The LWS pigments were reconstituted from (A) H allele with A1 retinal, (B) L allele with A1 retinal, (C) H allele with A2 retinal, and (D) L allele with A2 retinal. The λmax values are indicated with their standard errors.

The transmission light spectra at different water transparencies in Lake Victoria were measured previously. Highly transparent waters transmit broad spectra, whereas the dissolved and dispersed organic matter in turbid waters selectively scatters and absorbs light of short wavelengths, leading to a shift in spectral composition towards longer wavelengths [21]. Although we do not rule out other functional differences between H and L alleles [13], the fixation in red-shifted turbid waters of the LWS alleles of the L group, from which we reconstituted a red shifted A2 pigment, is likely an adaptation to a photic environment enriched in longer wavelengths.

Our results on the three other species corroborate this conclusion. In M. mbipi, the species that is ecologically most similar to N. greenwoodi (Figures 1B and S1), populations from high (258 cm Secchi, station 10, n = 30 alleles) and low (85 cm Secchi, station 5, n = 36 alleles) transparency were strongly differentiated in their LWS sequences too (Figure 1D, FST = 0.54, p < 0.001). Just like in N. greenwoodi, the clear water population of M. mbipi was fixed for H group alleles. Going into more turbid waters, the frequencies of these alleles stayed somewhat higher than in the somewhat deeper living sympatric N. greenwoodi. In contrast with N. greenwoodi, the M. mbipi population from the most turbid water in which this species was found (station 5) was dominated by a group of M3 alleles including all alleles with amino acid positions 177A (529G), 230T (688A), and 275I (823A and 824T) (Figures 1D and S3).

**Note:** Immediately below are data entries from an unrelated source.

Lemma alloc_preserves (w : world E) (s s' : kll_sketch.sketch) (p : handle) :
  deref w p = Some s' -> deref (alloc w s).2 p = Some s'.
Proof.
  unfold deref, alloc. simpl. intros Hp.
  rewrite lookup_insert_ne; [done |].
  intros Heq. rewrite <- Heq, fresh_addr_unused in Hp. discriminate.
Qed.
End AllocFacts.

(** ** The two families have one shape *)

(** C9.  The float functions and the double functions of wrapper.cpp are one
    algorithm at two item types: each of the eighteen exported functions of
    either family is the function of [Section Wrapper] at that item type, so
    the double variant is the float variant with the item type replaced (same
    defaults for the null handle, same guards, same calls into the engine). *)
Theorem float_and_double_same_shape
  (E32 : kll_sketch.engine float) (E64 : kll_sketch.engine double) :
  ( @KllFloat.kll_float_sketch_new E32 = @kll_sketch_new float E32
    ∧ @KllDouble.kll_double_sketch_new E64 = @kll_sketch_new double E64 )
  ∧ ( @KllFloat.kll_float_sketch_new_with_k E32 = @kll_sketch_new_with_k float E32
    ∧ @KllDouble.kll_double_sketch_new_with_k E64 = @kll_sketch_new_with_k double E64 )
  ∧ ( @KllFloat.kll_float_sketch_delete E32 = @kll_sketch_delete float E32
    ∧ @KllDouble.kll_double_sketch_delete E64 = @kll_sketch_delete double E64 )
  ∧ ( @KllFloat.kll_float_sketch_update E32 = @kll_sketch_update float E32
    ∧ @KllDouble.kll_double_sketch_update E64 = @kll_sketch_update double E64 )
  ∧ ( @KllFloat.kll_float_sketch_merge E32 = @kll_sketch_merge float E32
    ∧ @KllDouble.kll_double_sketch_merge E64 = @kll_sketch_merge double E64 )
  ∧ ( @KllFloat.kll_float_sketch_is_empty E32 = @kll_sketch_is_empty float E32
    ∧ @KllDouble.kll_double_sketch_is_empty E64 = @kll_sketch_is_empty double E64 )
  ∧ ( @KllFloat.kll_float_sketch_get_k E32 = @kll_sketch_get_k float E32
    ∧ @KllDouble.kll_double_sketch_get_k E64 = @kll_sketch_get_k double E64 )
  ∧ ( @KllFloat.kll_float_sketch_get_n E32 = @kll_sketch_get_n float E32
    ∧ @KllDouble.kll_double_sketch_get_n E64 = @kll_sketch_get_n double E64 )
  ∧ ( @KllFloat.kll_float_sketch_get_num_retained E32
      = @kll_sketch_get_num_retained float E32
    ∧ @KllDouble.kll_double_sketch_get_num_retained E64
      = @kll_sketch_get_num_retained double E64 )
  ∧ ( @KllFloat.kll_float_sketch_is_estimation_mode E32
      = @kll_sketch_is_estimation_mode float E32
    ∧ @KllDouble.kll_double_sketch_is_estimation_mode E64
      = @kll_sketch_is_estimation_mode double E64 )
  ∧ ( @KllFloat.kll_float_sketch_get_min_value E32
      = @kll_sketch_get_min_value float float_item E32
    ∧ @KllDouble.kll_double_sketch_get_min_value E64
      = @kll_sketch_get_min_value double double_item E64 )
  ∧ ( @KllFloat.kll_float_sketch_get_max_value E32
      = @kll_sketch_get_max_value float float_item E32
    ∧ @KllDouble.kll_double_sketch_get_max_value E64
      = @kll_sketch_get_max_value double double_item E64 )
  ∧ ( @KllFloat.kll_float_sketch_get_quantile E32
      = @kll_sketch_get_quantile float float_item E32
    ∧ @KllDouble.kll_double_sketch_get_quantile E64
      = @kll_sketch_get_quantile double double_item E64 )
  ∧ ( @KllFloat.kll_float_sketch_get_rank E32 = @kll_sketch_get_rank float E32
    ∧ @KllDouble.kll_double_sketch_get_rank E64 = @kll_sketch_get_rank double E64 )
  ∧ ( @KllFloat.kll_float_sketch_serialize E32 = @kll_sketch_serialize float E32
    ∧ @KllDouble.kll_double_sketch_serialize E64
      = @kll_sketch_serialize double E64 )
  ∧ ( @KllFloat.kll_float_sketch_deserialize E32
      = @kll_sketch_deserialize float E32
    ∧ @KllDouble.kll_double_sketch_deserialize E64
      = @kll_sketch_deserialize double E64 )
  ∧ ( @KllFloat.kll_float_sketch_get_quantiles E32
      = @kll_sketch_get_quantiles float E32
    ∧ @KllDouble.kll_double_sketch_get_quantiles E64
      = @kll_sketch_get_quantiles double E64 )
  ∧ ( @KllFloat.kll_float_sketch_get_quantiles_evenly_spaced E32
      = @kll_sketch_get_quantiles_evenly_spaced float E32
    ∧ @KllDouble.kll_double_sketch_get_quantiles_evenly_spaced E64
      = @kll_sketch_get_quantiles_evenly_spaced double E64 ).
Proof. repeat split; reflexivity. Qed.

In N. rufocaudalis, a species that lives exclusively in very shallow waters (Figures 1B and S1), the allele of the H group that in the deeper living N. greenwoodi and M. mbipi dominated only in clear water populations dominated in all populations. One allele of the M2 group was found at a place of intermediate transparency, and the only two alleles of the L group came from the turbid end of this species' distribution range (Figures 1E and S4). In the cave-dwelling P. pundamilia, populations from high and low water transparency were identical and a different allele group P (including all alleles with 177A, 179V, 216F, 230T, and 275I) dominated (Figures 1F and S5). Hence, (i) strong divergent evolution at the LWS locus between populations occurred in two species from photic habitats that are strongly affected by variation in water transparency, but not in two species whose habitats are not strongly affected; (ii) the transparency-associated geographical cline in allele frequencies observed within two species was mirrored by a depth-associated cline in allele frequencies between the three species—N. rufocaudalis, M. mbipi, and N. greenwoodi—that live outside the rocky crevices (Figure 1B). The parallel divergent adaptation in N. greenwoodi and M. mbipi is likely to include some true parallel evolution at the gene level, because visual adaptation to turbid waters is achieved by substituting the clear water LWS allele H with different alleles in the two species (L and M3, Figure S6), which cannot be explained by very recent introgressive hybridization.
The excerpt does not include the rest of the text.